[Data section — start]
Lemma word_count_of_well_formed_line_witness :
  fst (count_savior_words 4300
         (replies [reply ("WORD_COUNT: 12" ++ nl ++ "CONFIDENCE: 90")] 0)
         1 "text")
  = Some 12.
Proof.
  apply (word_count_of_well_formed_line 4300 _ 1 "text"
           ("WORD_COUNT: 12" ++ nl ++ "CONFIDENCE: 90") [] [] ["CONFIDENCE: 90"] 12).
  - reflexivity.
  - reflexivity.
  - repeat constructor.
  - reflexivity.
Defined.

(** C4, as stated, fails: in a reply that holds each label twice the
    integers of the first labelled lines are [12] and [90], and the parser
    returns [15] and [80]. *)
Lemma first_labelled_line_not_kept :
  reply_lines repeated_reply
  = ["WORD_COUNT: 12"; "CONFIDENCE: 90"; "WORD_COUNT: 15"; "CONFIDENCE: 80"]
  /\ line_value 4300 "WORD_COUNT:" "WORD_COUNT: 12" = Some 12
  /\ line_value 4300 "CONFIDENCE:" "CONFIDENCE: 90" = Some 90
  /\ parse_response 4300 repeated_reply = (Some 15, Some 80).
Proof. repeat split; vm_compute; reflexivity. Qed.

(** C4, amended: for each of the two labels, the parser's result is the
    integer of the LAST line that carries the label and whose field
    converts; an earlier such line, or a later labelled line whose field
    does not convert, does not change the result. *)
Theorem last_labelled_line_wins (lim : nat) (text : string)
  (pre post : list string) (l : string) (v : Z) :
  reply_lines text = (pre ++ l :: post)%list ->
  (line_value lim "WORD_COUNT:" l = Some v ->
   Forall (fun l' => line_value lim "WORD_COUNT:" l' = None) post ->
   fst (parse_response lim text) = Some v)
  /\ (line_value lim "CONFIDENCE:" l = Some v ->
      Forall (fun l' => line_value lim "CONFIDENCE:" l' = None) post ->
      snd (parse_response lim text) = Some v).
Proof.
  intros Hlines. rewrite parse_response_last, Hlines. simpl.
  split; intros Hl Hpost; now apply last_value_app.
Qed.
[Data section — finish]
→ **Work task**: Repeat the data in full. Alter nothing.

→ **Task result**:
Lemma word_count_of_well_formed_line_witness :
  fst (count_savior_words 4300
         (replies [reply ("WORD_COUNT: 12" ++ nl ++ "CONFIDENCE: 90")] 0)
         1 "text")
  = Some 12.
Proof.
  apply (word_count_of_well_formed_line 4300 _ 1 "text"
           ("WORD_COUNT: 12" ++ nl ++ "CONFIDENCE: 90") [] [] ["CONFIDENCE: 90"] 12).
  - reflexivity.
  - reflexivity.
  - repeat constructor.
  - reflexivity.
Defined.

(** C4, as stated, fails: in a reply that holds each label twice the
    integers of the first labelled lines are [12] and [90], and the parser
    returns [15] and [80]. *)
Lemma first_labelled_line_not_kept :
  reply_lines repeated_reply
  = ["WORD_COUNT: 12"; "CONFIDENCE: 90"; "WORD_COUNT: 15"; "CONFIDENCE: 80"]
  /\ line_value 4300 "WORD_COUNT:" "WORD_COUNT: 12" = Some 12
  /\ line_value 4300 "CONFIDENCE:" "CONFIDENCE: 90" = Some 90
  /\ parse_response 4300 repeated_reply = (Some 15, Some 80).
Proof. repeat split; vm_compute; reflexivity. Qed.

(** C4, amended: for each of the two labels, the parser's result is the
    integer of the LAST line that carries the label and whose field
    converts; an earlier such line, or a later labelled line whose field
    does not convert, does not change the result. *)
Theorem last_labelled_line_wins (lim : nat) (text : string)
  (pre post : list string) (l : string) (v : Z) :
  reply_lines text = (pre ++ l :: post)%list ->
  (line_value lim "WORD_COUNT:" l = Some v ->
   Forall (fun l' => line_value lim "WORD_COUNT:" l' = None) post ->
   fst (parse_response lim text) = Some v)
  /\ (line_value lim "CONFIDENCE:" l = Some v ->
      Forall (fun l' => line_value lim "CONFIDENCE:" l' = None) post ->
      snd (parse_response lim text) = Some v).
Proof.
  intros Hlines. rewrite parse_response_last, Hlines. simpl.
  split; intros Hl Hpost; now apply last_value_app.
Qed.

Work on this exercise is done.